Valor Econômico - https://valor.globo.com/brasil/noticia
30 de set de 2019

Raoni terá caminho árduo por Nobel da Paz em 2020
Escolha do premiado deste ano deverá ditar as chances de líder indígena brasileiro

Por Assis Moreira
De Genebra 30/09/2019

O líder indígena kaiapó Raoni tem chances na escolha para o Prêmio Nobel da Paz de 2020, em meio à inquietação global sobre a Amazônia, mas a concorrência é grande. Geralmente supera 300 candidatos por ano. E se o ganhador do Nobel da Paz de 2019, a ser anunciado em 10 de dezembro, for um ativista da ecologia, ficará mais difícil a atribuição do prêmio no ano que vem para a mesma causa.
Na Europa, a grande questão é se a ativista sueca Greta Thunberg, 16 anos, que mobiliza a juventude mundial pela proteção ambiental, ganhará ou não o Nobel deste ano. Fontes na Suécia dizem que ela foi indicada e tem boas chances.
Greta já venceu nesta semana o chamado Prêmio Nobel Alternativo, como é conhecido o "Right Livelihood Award". Também foi premiado o chefe indígena Davi Kopenawa, do povo yanomami, juntamente com a Associação Hutukara Yanomami, ambos do Brasil. Dois ativistas do Saara Ocidental e da China foram os outros laureados. A causa de cada um vai receber 1 milhão de coroas suecas (R$ 426 mil).

Indagado se o prêmio para Kopenawa poderia ajudar Raoni a ganhar o Nobel da Paz em 2020, o diretor-executivo da Fundação Right Livelihood, Ole von Uexkull, respondeu que não queria especular sobre futuras decisões do comitê do Nobel, mas que saudava "todos os esforços que reconhecem o importante papel dos povos indígenas na proteção da Amazônia".
A premiada autora sueca Ingrid Carlberg interrompeu por um momento, em Estocolmo, a preparação do evento de lançamento de seu novo livro, justamente sobre Alfred Nobel, o inventor da dinamite e que deu origem ao prêmio, para destacar em conversa telefônica com o Valor que a luta pela proteção ambiental faz parte do espírito do prêmio, e não apenas o combate a guerras, por exemplo.
Ela evitou comentar sobre Raoni, por não saber nada sobre sua candidatura. Mas observou que em 2007 o Nobel da Paz foi atribuído à Intergovernmental Panei on Climate Change (IPCC) e ao ex-vice-presidente dos EUA Al Gore pelos esforços em disseminar conhecimento sobre as mudanças climáticas provocadas pelo homem.

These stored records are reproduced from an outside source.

(* ===== verification/OpenAICompat.v ===== *)
(** * The OpenAI wire format ([internal/provider/openaicompat/compat.go])

    Requests and answers of the chat-completions API, and the copy of its stream. What the
    outside does to a stream is in [Feed]: the bytes, the error that ends them, the
    writer, and when the request's context ends. What is written is the list of
    operations on the response writer. *)

From Stdlib Require Import ZArith Lia Ascii.
From stdpp Require Import prelude gmap list strings.
From S2P Require Import Prelude GoInt GoText GoErr GoTime Endpoint Json Types Http Sse.

Local Open Scope Z_scope.

(** ** The HTTP client

    A request as the adapters build it, an answer with its status, headers and body, and
    the error that ends the body ([None] is the end of the file). *)
Record HttpRequest := mkHttpRequest {
  reqURL : string;
  reqHeader : Header;
  reqBody : string
}.

Record HttpResponse := mkHttpResponse {
  respStatusCode : Z;
  respStatus : string;
  respHeader : Header;
  respBody : string;
  respBodyErr : option error
}.

(** [http.NewRequestWithContext] may refuse a URL; [Do] is the round trip. *)
Record HttpClient := mkHttpClient {
  newRequestErr : string -> option error;
  Do : HttpRequest -> HttpResponse + error
}.

(** [io.ReadAll] of an [io.LimitReader]. *)
Definition ReadAllLimit (limit : Z) (resp : HttpResponse) : string * option error :=
  if slen (respBody resp) >=? limit then (sprefix (Z.to_nat limit) (respBody resp), None)
  else (respBody resp, respBodyErr resp).

(** A failed call of an adapter. *)
Definition provider_error (code : Z) (msg : string) (retryAfter : Z) : error :=
  [EProvider (mkProviderError code msg retryAfter)].

Section Wire.
Context `{Float32}.

(** ** Requests *)
Record completionRequest := mkCompletionRequest {
  crModel : string;
  crMessages : list (list (string * json));
  crTemperature : float32;
  crMaxTokens : Z;
  crStream : bool
}.

(** A nil slice is [null]. *)
Definition json_messages (l : list (list (string * json))) : json :=
  match l with [] => JNull | _ => JArr (map obj l) end.

(** A field with [omitempty]. *)
Definition omitempty (empty : bool) (k : string) (v : json) : list (string * json) :=
  if empty then [] else [(k, v)].

Definition completionRequest_json (r : completionRequest) : json :=
  obj (omitempty (crModel r =s "") "model" (JStr (crModel r))
       ++ [("messages", json_messages (crMessages r))]
       ++ omitempty (f32_is_zero (crTemperature r)) "temperature" (JNum (f32_print (crTemperature r)))
       ++ omitempty (crMaxTokens r =? 0) "max_tokens" (JInt (crMaxTokens r))
       ++ omitempty (negb (crStream r)) "stream" (JBool (crStream r))).

(** A [map[string]string] with a role and a content. *)
Definition message_map (role content : string) : list (string * json) :=
  [("content", JStr content); ("role", JStr role)].

Definition MarshalRequest (model : string) (req : ChatRequest) (stream : bool) : string :=
  Marshal (completionRequest_json
    (mkCompletionRequest model
       ((fun m => message_map (Role m) (Types.Content m)) <$> Messages req)
       (Temperature req) (MaxTokens req) stream)).

(** ** Answers *)
Record completionChoice := mkCompletionChoice { ccMessage : string; ccText : string }.

Record completionResponse := mkCompletionResponse {
  cID : string;
  cChoices : list completionChoice;
  cUsage : Usage
}.

Definition dec_completionChoice : Decoder completionChoice :=
  dec_struct [
    ("message", fld ccMessage (fun x c => mkCompletionChoice x (ccText c)) dec_content);
    ("text", fld ccText (fun x c => mkCompletionChoice (ccMessage c) x) dec_string)].

Definition dec_completionResponse : Decoder completionResponse :=
  dec_struct [
    ("id", fld cID (fun x r => mkCompletionResponse x (cChoices r) (cUsage r)) dec_string);
    ("choices", fld cChoices (fun x r => mkCompletionResponse (cID r) x (cUsage r))
       (dec_list (mkCompletionChoice "" "") dec_completionChoice));
    ("usage", fld cUsage (fun x r => mkCompletionResponse (cID r) (cChoices r) x) dec_usage)].

(** [completionResponse.Content]. *)
Definition completion_content (r : completionResponse) : string :=
  foldr (fun c acc => ccMessage c +:+ ccText c +:+ acc) "" (cChoices r).

Definition ParseCompletion `{JsonError} (body : string) : (string * string * Usage) + error :=
  match (j ← Unmarshal body; dec_completionResponse j (mkCompletionResponse "" [] zeroUsage)) with
  | None => inr (errorsNew (json_error body))
  | Some parsed => inl (cID parsed, completion_content parsed, cUsage parsed)
  end.

(** ** Errors *)
Definition dec_errorMessage : Decoder string :=
  dec_struct [("message", fld (fun s => s) (fun x _ => x) dec_string)].
Definition dec_wrappedError : Decoder string :=
  dec_struct [("error", fld (fun s => s) (fun x _ => x) dec_errorMessage)].

(** The message of an error answer. *)
Definition error_message (resp : HttpResponse) (body : string) : string :=
  let msg := match (j ← Unmarshal body; dec_wrappedError j "") with
             | Some m => if negb (m =s "") then m else TrimSpace body
             | None => TrimSpace body
             end in
  if msg =s "" then respStatus resp else msg.

Definition HTTPError (resp : HttpResponse) (body : string) : error :=
  let ra := header_get "Retry-After" (respHeader resp) in
  let d := if negb (ra =s "") then default 0 (ParseDuration (ra +:+ "s")) else 0 in
  provider_error (respStatusCode resp) (error_message resp body) d.

(** ** Streams *)
Record streamChunk := mkStreamChunk { Choices : list streamChoice; chunkUsage : Usage }.

Definition dec_streamChunk : Decoder streamChunk :=
  dec_struct [
    ("choices", fld Choices (fun x c => mkStreamChunk x (chunkUsage c))
       (dec_list zeroChoice dec_choice));
    ("usage", fld chunkUsage (fun x c => mkStreamChunk (Choices c) x) dec_usage)].

Definition ParseSSELine (line : string) (st : string * Usage) : string * Usage :=
  match (payload ← sse_payload line; j ← Unmarshal payload;
         dec_streamChunk j (mkStreamChunk [] zeroUsage)) with
  | None => st
  | Some chunk =>
      let '(generated, usage) := st in
      (foldl (fun g c => g +:+ choice_text c) generated (Choices chunk),
       if (Types.TotalTokens (chunkUsage chunk) >? 0)
          || (Types.CompletionTokens (chunkUsage chunk) >? 0)
       then chunkUsage chunk else usage)
  end.

Definition UsageOrEstimate (usage : Usage) (generated : string) : Usage :=
  if Types.TotalTokens usage >? 0 then usage
  else
    let completion :=
      if (Types.CompletionTokens usage =? 0) && negb (generated =s "")
      then Z.quot (slen generated + 3) 4 else Types.CompletionTokens usage in
    mkUsage (Types.PromptTokens usage) completion (wrap64 (Types.PromptTokens usage + completion)).

(** What the outside does to one stream: the answer's bytes and the error that ends
    them, the client, the type its header holds, and after how many full lines
    the context is over. *)
Record Feed := mkFeed {
  src : string;
  srcErr : option error;
  client : Client;
  contentType : string;
  ctxEnds : option nat
}.

(** Is the context over when a line has been handled? *)
Definition tick (ctx : option nat) : bool * option nat :=
  match ctx with
  | None => (false, None)
  | Some n => (bool_decide (n <= 1)%nat, Some (pred n))
  end.

Definition full_line (line : string) : bool := HasSuffix line newline.

(** The loop of [CopyStream]: what it wrote, the text and usage, and whether it ended with
    the stream. *)
Fixpoint copyLoop (dst : Client) (ctx : option nat) (lines : list string)
    (st : list WriterOp * (string * Usage)) : list WriterOp * (string * Usage) * bool :=
  match lines with
  | [] => (st, true)
  | line :: lines =>
      let '(ops, acc) := st in
      let '(ok, dst) := try_write dst in
      let ops := if ok : bool then ops ++ [OpWrite line; OpFlush] else ops in
      let acc := ParseSSELine line acc in
      if full_line line then
        let '(over, ctx) := tick ctx in
        if over : bool then ((ops, acc), false) else copyLoop dst ctx lines (ops, acc)
      else copyLoop dst ctx lines (ops, acc)
  end.

Definition read_stream_error (err : error) : error :=
  provider_error 0 ("read stream: " +:+ error_text err) 0.

Definition CopyStream (f : Feed) : list WriterOp * option Usage * option error :=
  let head := [OpSetHeader "Cache-Control" "no-cache"]
              ++ (if contentType f =s "" then [OpSetHeader "Content-Type" "text/event-stream"] else [])
              ++ [OpWriteHeader 200] in
  let '(ops, (generated, usage), ended) :=
    copyLoop (client f) (ctxEnds f) (read_lines (src f)) ([], ("", zeroUsage)) in
  (head ++ ops, Some (UsageOrEstimate usage generated),
   if ended : bool then read_stream_error <$> srcErr f else None).

(** ** The events the gateway writes itself *)
Definition sse_data (payload : string) : list string := ["data: "; payload; newline +:+ newline].

Definition delta_json (text : string) : json :=
  obj [("choices", JArr [obj [("delta", obj [("content", JStr text)])]])].

Definition usage_event_json (u : Usage) : json :=
  obj [("usage", obj [("prompt_tokens", JInt (Types.PromptTokens u));
                      ("completion_tokens", JInt (Types.CompletionTokens u));
                      ("total_tokens", JInt (Types.TotalTokens u))])].

(** Write until the first failure: the operations, whether all went well, the writer. *)
Fixpoint write_all (ps : list string) (c : Client) : list WriterOp * bool * Client :=
  match ps with
  | [] => ([], true, c)
  | p :: ps =>
      match try_write c with
      | (true, c) => let '(ops, ok, c) := write_all ps c in (OpWrite p :: ops, ok, c)
      | (false, c) => ([], false, c)
      end
  end.

Definition WriteOpenAIDelta (text : string) (c : Client) : list WriterOp * bool * Client :=
  if text =s "" then ([], true, c) else write_all (sse_data (Marshal (delta_json text))) c.

Definition WriteOpenAIUsage (usage : Usage) (c : Client) : list WriterOp * bool * Client :=
  write_all (sse_data (Marshal (usage_event_json usage))) c.

Definition WriteOpenAIDone (c : Client) : list WriterOp * bool * Client :=
  write_all ["data: [DONE]" +:+ newline +:+ newline] c.
End Wire.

Em 1992, o prêmio foi atribuído à líder indígena guatemalteca Rigoberta Menchú Tum por seu trabalho "pelos direitos dos povos indígenas e reconciliação entre grupos étnicos".
Parece indiscutível que o discurso do presidente Jair Bolsonaro na Assembleia Geral da ONU, na semana passada, quando atacou Raoni, ajuda a chamar a atenção internacional para a candidatura do líder kaiapó.
Toni Lotar, vice-presidente da Fundação Darcy Ribeiro, que tomou a iniciativa de promover a indicação de Raoni ao prêmio em 2020, diz que o discurso ajudou a divulgara causa. "O momento [da indicação] é oportuno. Ele simboliza como nunca a causa da preservação ambiental". Para Lotar, a mensagem do trabalho de mais de seis décadas de Raoni ultrapassou a questão indígena e local e se tornou global. "Sempre defendeu o diálogo e levou uma mensagem de paz e de defesa do ambiente, que são aspirações globais", diz.

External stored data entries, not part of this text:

(* ===== verification/SseSpec.v ===== *)
(** * Lines and events: how a stream reads back

    Cutting a stream into lines loses nothing, an event the gateway writes is two
    lines, and its payload comes back as the object that was encoded. *)

From Stdlib Require Import ZArith Lia Ascii.
From stdpp Require Import prelude gmap list strings.
From S2P Require Import Prelude GoInt GoText GoErr Json JsonSpec Types Http Sse OpenAICompat.

Local Open Scope Z_scope.

(** ** Lines *)

Lemma chars_app s t : chars (s +:+ t) = chars s ++ chars t.
Proof. unfold chars. sapp_induct s. Qed.

Lemma unchars_app l k : unchars (l ++ k) = unchars l +:+ unchars k.
Proof. rewrite <- (chars_unchars l) at 1. rewrite <- (chars_unchars k) at 1.
  rewrite <- chars_app. apply unchars_chars.
Qed.

Definition concat_s (l : list string) : string := foldr String.append "" l.

Lemma concat_s_app l k : concat_s (l ++ k) = concat_s l +:+ concat_s k.
Proof. induction l as [|x l IH]; simpl; [done|]. by rewrite IH, app_assoc_s. Qed.

Lemma read_lines_from_concat l : forall acc,
  concat_s (read_lines_from acc l) = unchars (rev acc ++ l).
Proof.
  induction l as [|a l IH]; intros acc; simpl.
  - rewrite app_nil_r. destruct acc as [|b acc]; [done|]. simpl. by rewrite app_empty_r.
  - case_bool_decide.
    + simpl. rewrite IH. simpl. rewrite <- unchars_app, <- app_assoc. done.
    + rewrite IH. simpl. by rewrite <- app_assoc.
Qed.

(** Nothing is lost. *)
Lemma read_lines_concat s : concat_s (read_lines s) = s.
Proof. unfold read_lines. rewrite read_lines_from_concat. apply unchars_chars. Qed.

Lemma read_lines_from_line l k : forall acc, nl ∉ l ->
  read_lines_from acc (l ++ nl :: k) = unchars (rev acc ++ l ++ [nl]) :: read_lines_from [] k.
Proof.
  induction l as [|a l IH]; intros acc Hl; simpl.
  - done.
  - rewrite bool_decide_eq_false_2 by set_solver. rewrite IH by set_solver. simpl.
    by rewrite <- app_assoc.
Qed.

Lemma read_lines_line l k : nl ∉ l ->
  read_lines (unchars (l ++ nl :: k)) = unchars (l ++ [nl]) :: read_lines (unchars k).
Proof. intros Hl. unfold read_lines. rewrite !chars_unchars. by rewrite read_lines_from_line. Qed.

(** ** White space around a text *)
Definition solid (a : ascii) : Prop := byte_of a < 0x80 /\ ascii_space (byte_of a) = false.
Definition Solid (l : list ascii) : Prop :=
  (exists a m, l = a :: m /\ solid a) /\ (exists m a, l = m ++ [a] /\ solid a).

Lemma trim_left_solid a l : solid a -> trim_left (a :: l) = a :: l.
Proof.
  intros [Ha Hs]. simpl. rewrite Hs. destruct l as [|b l]; [done|].
  unfold space2. rewrite (proj2 (Z.eqb_neq _ _)) by lia. simpl.
  destruct l as [|c l]; [done|].
  unfold space3. rewrite !(proj2 (Z.eqb_neq (byte_of a) _)) by lia. done.
Qed.

Lemma trim_left_rev_solid a l : solid a -> trim_left_rev (a :: l) = a :: l.
Proof.
  intros [Ha Hs]. simpl. rewrite Hs. destruct l as [|b l]; [done|].
  unfold space2. rewrite !(proj2 (Z.eqb_neq (byte_of a) _)) by lia. rewrite andb_false_r.
  destruct l as [|c l]; [done|].
  unfold space3, between. rewrite !(proj2 (Z.eqb_neq (byte_of a) _)) by lia.
  rewrite (proj2 (Z.leb_gt 0x80 (byte_of a))) by lia. simpl. by rewrite !andb_false_r.
Qed.

Definition spaces (l : list ascii) : Prop := Forall (fun a => ascii_space (byte_of a) = true) l.

Lemma trim_left_spaces w l : spaces w -> trim_left (w ++ l) = trim_left l.
Proof. induction 1 as [|a w Ha _ IH]; [done|]. simpl. by rewrite Ha. Qed.
Lemma trim_left_rev_spaces w l : spaces w -> trim_left_rev (w ++ l) = trim_left_rev l.
Proof. induction 1 as [|a w Ha _ IH]; [done|]. simpl. by rewrite Ha. Qed.

Lemma TrimSpace_Solid w1 w2 l : spaces w1 -> spaces w2 -> Solid l ->
  TrimSpace (unchars (w1 ++ l ++ w2)) = unchars l.
Proof.
  intros H1 H2 [(a & m & Hm & Ha) (m' & a' & Hm' & Ha')]. unfold TrimSpace.
  rewrite chars_unchars, trim_left_spaces by done.
  assert (E : trim_left (l ++ w2) = l ++ w2) by (rewrite Hm; by apply trim_left_solid).
  rewrite E, rev_app_distr, trim_left_rev_spaces by by apply Forall_rev.
  assert (E' : trim_left_rev (rev l) = rev l).
  { rewrite Hm', rev_app_distr. simpl. by apply trim_left_rev_solid. }
  by rewrite E', rev_involutive.
Qed.

(** ** Events *)

(** An event on the wire. *)
Definition sse_event (payload : string) : string := concat_s (sse_data payload).

Lemma sse_event_lines payload k :
  nl ∉ chars payload ->
  read_lines (sse_event payload +:+ k) =
    (unchars (chars "data: " ++ chars payload ++ [nl])) :: newline :: read_lines k.
Proof.
  intros Hp.
  assert (E : sse_event payload +:+ k =
    unchars ((chars "data: " ++ chars payload) ++ nl :: [] ++ nl :: chars k)).
  { rewrite <- (unchars_chars (sse_event payload +:+ k)). f_equal.
    unfold sse_event. simpl. rewrite !chars_app. simpl. by rewrite <- app_assoc. }
  rewrite E, read_lines_line.
  - rewrite read_lines_line by set_solver. rewrite unchars_chars, <- app_assoc. done.
  - assert (nl ∉ chars "data: ") by (vm_compute; set_solver). set_solver.
Qed.

Lemma sse_payload_event payload :
  Solid (chars payload) -> payload <> "[DONE]" ->
  sse_payload (unchars (chars "data: " ++ chars payload ++ [nl])) = Some payload.
Proof.
  intros HS Hd. unfold sse_payload.
  assert (HS' : Solid (chars "data: " ++ chars payload)).
  { destruct HS as [_ (m & a & Hm & Ha)]. split.
    - exists "d"%char, (chars "ata: " ++ chars payload). split; [done|by split].
    - exists (chars "data: " ++ m), a. rewrite Hm. by rewrite app_assoc. }
  assert (Hsp : spaces [nl]) by by repeat constructor.
  pose proof (TrimSpace_Solid [] [nl] _ ltac:(constructor) Hsp HS') as E.
  rewrite app_nil_l, <- app_assoc in E. rewrite E.
  rewrite unchars_app, !unchars_chars.
  rewrite (proj2 (str_eqb_neq _ _)) by done.
  change ("data: " +:+ payload) with ("data:" +:+ (" " +:+ payload)).
  rewrite cut_prefix_app.
  assert (Hsp' : spaces [" "%char]) by by repeat constructor.
  pose proof (TrimSpace_Solid [" "%char] [] _ Hsp' ltac:(constructor) HS) as E'.
  rewrite app_nil_r in E'. change (" " +:+ payload) with (String " " payload).
  assert (E2 : String " " payload = unchars ([" "%char] ++ chars payload)).
  { simpl. by rewrite unchars_chars. }
  rewrite E2, E', unchars_chars.
  assert (payload <> "").
  { intros ->. destruct HS as [(a & m & Hm & _) _]. done. }
  by rewrite !(proj2 (str_eqb_neq _ _)).
Qed.

Lemma sse_payload_newline : sse_payload newline = None.
Proof. done. Qed.

Lemma sse_done_lines : read_lines ("data: [DONE]" +:+ newline +:+ newline) =
  ["data: [DONE]" +:+ newline; newline].
Proof. vm_compute. done. Qed.

(** ** Encoded values hold no newline *)
Lemma escape_ascii_nl a : nl ∉ escape_ascii a.
Proof.
  destruct a as [[] [] [] [] [] [] [] []]; vm_compute; set_solver.
Qed.

Lemma escape_fuel_nl n l : ascii_only l -> nl ∉ escape_fuel n l.
Proof.
  intros Hl. revert n. induction Hl as [|a l Ha Hl IH]; intros [|n]; try set_solver.
  rewrite escape_fuel_cons by done. pose proof (escape_ascii_nl a). set_solver.
Qed.

Lemma marshal_string_nl s : ascii_only (chars s) -> nl ∉ marshal_string s.
Proof.
  intros Hs. unfold marshal_string. pose proof (escape_fuel_nl (String.length s) _ Hs).
  assert (nl <> quo) by done. set_solver.
Qed.

Lemma digit_nl l : Forall (fun a => is_digit a = true) l -> nl ∉ l.
Proof. intros HF Hin. rewrite Forall_forall in HF. by specialize (HF _ Hin). Qed.

Lemma int_string_nl z : nl ∉ chars (int_string z).
Proof.
  unfold int_string. destruct (z <? 0) eqn:E; breflect.
  - rewrite chars_app. destruct (nat_string_spec (- z)) as (d & ds & -> & HF & _); [lia|].
    apply digit_nl in HF. assert (nl ∉ chars "-") by (vm_compute; set_solver). set_solver.
  - destruct (nat_string_spec z) as (d & ds & -> & HF & _); [lia|]. by apply digit_nl.
Qed.

Lemma digits_ascii l : Forall (fun a => is_digit a = true) l -> ascii_only l.
Proof.
  intros HF. eapply Forall_impl; [exact HF|]. intros a. unfold is_digit, between.
  intros Hd. breflect. lia.
Qed.

Lemma int_string_ascii z : ascii_only (chars (int_string z)).
Proof.
  unfold int_string. destruct (z <? 0) eqn:E; breflect.
  - destruct (nat_string_spec (- z)) as (d & ds & Hc & HF & _); [lia|].
    change (ascii_only ("-"%char :: chars (nat_string (- z)))). rewrite Hc.
    constructor; [done|by apply digits_ascii].
  - destruct (nat_string_spec z) as (d & ds & -> & HF & _); [lia|]. by apply digits_ascii.
Qed.

(** An object starts and ends with a brace. *)
Lemma Marshal_obj_Solid l : Solid (chars (Marshal (JObj l))).
Proof.
  unfold Marshal. rewrite chars_unchars. cbn [marshal]. split.
  - eexists "{"%char, _. split; [done|by split].
  - eexists ("{"%char :: _), "}"%char. split; [by rewrite <- app_comm_cons|by split].
Qed.

Lemma Marshal_obj_not_done l : Marshal (JObj l) <> "[DONE]".
Proof. unfold Marshal. cbn [marshal]. done. Qed.

Ltac ascii_const := by (repeat constructor).

Ltac newline_free :=
  repeat first [ apply int_string_nl
               | apply marshal_string_nl; first [assumption|ascii_const]
               | apply not_elem_of_app; split
               | apply not_elem_of_cons; split; [by vm_compute|]
               | apply not_elem_of_nil ].

Lemma delta_json_nl text : ascii_only (chars text) -> nl ∉ chars (Marshal (delta_json text)).
Proof.
  intros Ht. unfold Marshal. rewrite chars_unchars.
  cbn [marshal delta_json obj map commas fst snd]. newline_free.
Qed.

Lemma usage_event_nl u : nl ∉ chars (Marshal (usage_event_json u)).
Proof.
  unfold Marshal. rewrite chars_unchars.
  cbn [marshal usage_event_json obj map commas fst snd JInt]. newline_free.
Qed.

Lemma delta_json_canonical text : ascii_only (chars text) -> canonical 0 (delta_json text).
Proof.
  intros Ht. cbn [canonical delta_json obj map foldr fst snd].
  repeat split; try ascii_const; try done; try (by vm_compute).
Qed.

Definition usage_in_range (u : Usage) : Prop :=
  in_int64 (Types.PromptTokens u) /\ in_int64 (Types.CompletionTokens u) /\
  in_int64 (Types.TotalTokens u).

Lemma usage_event_canonical u : usage_in_range u -> canonical 0 (usage_event_json u).
Proof.
  intros (H1 & H2 & H3). cbn [canonical usage_event_json obj map foldr fst snd].
  repeat split; try ascii_const; try (by vm_compute).
  all: by refine (proj1 (JInt_roundtrip _ 0 _)).
Qed.

(** ** Decoding them *)
Lemma dec_delta text :
  dec_streamChunk (delta_json text) (mkStreamChunk [] zeroUsage) =
    Some (mkStreamChunk [mkStreamChoice text "" ""] zeroUsage).
Proof. vm_compute. done. Qed.

Lemma dec_usage_fields ja jb jc a b c z :
  (forall x, dec_int ja x = Some a) -> (forall x, dec_int jb x = Some b) ->
  (forall x, dec_int jc x = Some c) ->
  dec_usage (obj [("prompt_tokens", ja); ("completion_tokens", jb); ("total_tokens", jc)]) z =
    Some (mkUsage a b c).
Proof. intros Ha Hb Hc. lazy -[dec_int Marshal]. by rewrite Ha, Hb, Hc. Qed.

Lemma dec_usage_member j u x :
  dec_usage j x = Some u ->
  dec_streamChunk (obj [("usage", j)]) (mkStreamChunk [] x) = Some (mkStreamChunk [] u).
Proof. intros H. lazy -[dec_usage Marshal]. by rewrite H. Qed.

Lemma dec_usage_event u :
  usage_in_range u ->
  dec_streamChunk (usage_event_json u) (mkStreamChunk [] zeroUsage) = Some (mkStreamChunk [] u).
Proof.
  intros (H1 & H2 & H3). apply dec_usage_member. destruct u.
  apply dec_usage_fields; intros x; by apply JInt_roundtrip.
Qed.

(** ** Reading events back *)
Definition read_all (s : string) (st : string * Usage) : string * Usage :=
  foldl (fun st line => ParseSSELine line st) st (read_lines s).

Lemma read_event j l k st :
  j = JObj l -> nl ∉ chars (Marshal j) -> canonical 0 j ->
  read_all (sse_event (Marshal j) +:+ k) st =
    read_all k (match dec_streamChunk j (mkStreamChunk [] zeroUsage) with
                | None => st
                | Some chunk =>
                    (foldl (fun g c => g +:+ choice_text c) st.1 (Choices chunk),
                     if (Types.TotalTokens (chunkUsage chunk) >? 0)
                        || (Types.CompletionTokens (chunkUsage chunk) >? 0)
                     then chunkUsage chunk else st.2)
                end).
Proof.
  intros -> Hn Hc. unfold read_all. rewrite sse_event_lines by done. cbn [foldl].
  unfold ParseSSELine at 2 3. rewrite sse_payload_newline. cbn [mbind option_bind].
  rewrite sse_payload_event by (apply Marshal_obj_Solid || apply Marshal_obj_not_done).
  cbn [mbind option_bind]. unfold Marshal at 1. rewrite Unmarshal_marshal by done.
  cbn [mbind option_bind]. by destruct st.
Qed.

Lemma read_delta text k st : ascii_only (chars text) ->
  read_all (sse_event (Marshal (delta_json text)) +:+ k) st = read_all k (st.1 +:+ text, st.2).
Proof.
  intros Ht. erewrite read_event;
    [|reflexivity|by apply delta_json_nl|by apply delta_json_canonical].
  rewrite dec_delta. cbn -[read_all].
  unfold choice_text. cbn [deltaContent choiceText messageContent].
  by rewrite !app_empty_r.
Qed.

Lemma read_usage u k st : usage_in_range u ->
  read_all (sse_event (Marshal (usage_event_json u)) +:+ k) st =
    read_all k (st.1, if (Types.TotalTokens u >? 0) || (Types.CompletionTokens u >? 0) then u else st.2).
Proof.
  intros Hu. erewrite read_event;
    [|reflexivity|apply usage_event_nl|by apply usage_event_canonical].
  by rewrite dec_usage_event.
Qed.

Lemma read_done st : read_all ("data: [DONE]" +:+ newline +:+ newline) st = st.
Proof. unfold read_all. rewrite sse_done_lines. by destruct st. Qed.

(** A run of text events. *)
Lemma read_deltas texts : forall k st, Forall (fun t => ascii_only (chars t)) texts ->
  read_all (concat_s ((fun t => sse_event (Marshal (delta_json t))) <$> texts) +:+ k) st =
    read_all k (st.1 +:+ concat_s texts, st.2).
Proof.
  induction texts as [|t texts IH]; intros k st HF; simpl.
  - rewrite app_empty_r. by destruct st.
  - apply Forall_cons in HF as [Ht HF]. rewrite app_assoc_s, read_delta by done.
    rewrite IH by done. simpl. by rewrite app_assoc_s.
Qed.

Tamya Rebelo, doutora em relações internacionais pela USP e professora da disciplina na ESPM, diz que o contexto global é favorável à indicação. "Contexto é importante nesse tipo de prêmio." Se a indicação ajuda a dar mais visibilidade às causas defendidas pelo líder indígena, um eventual impacto sobre a combalida imagem do Brasil no mundo é mais difícil definir, ainda mais que o governo Bolsonaro já demonstrou que não se pauta pelas globais. "Só o tempo dirá se haverá impacto na imagem, e, internamente, no andamento das políticas que envolvem as questões indígenas e ambientais no país."
Raoni Metuktire nasceu em Mato Grosso. Estima-se que esteja próximo dos 90 anos. "É um líder simbólico, respeitado como um guerreiro kaiapó que sempre se manteve fiel às suas tradições e à defesa do ambiente", afirma Andre Villas-Bôas, secretário-executivo do Instituto Socioambiental (ISA), que tem grande experiência em trabalhos com povos indígenas, especialmente no Xingu. "Ele foi coerente ao longo da vida. Sempre teve o discurso de proteção do ambiente, da floresta, do modo de vida e da cultura indígena. Sempre foi contra o desmatamento. Esta coerência foi o que o alçou ao reconhecimento como personalidade internacional", diz o indigenista.
"Considerando o nível de ameaça que hoje recai sobre a Amazônia, o ambiente e os direitos dos povos indígenas, isso qualifica Raoni como uma pessoa que deveria ser destacada a receber o Nobel", diz Villas-Bôas.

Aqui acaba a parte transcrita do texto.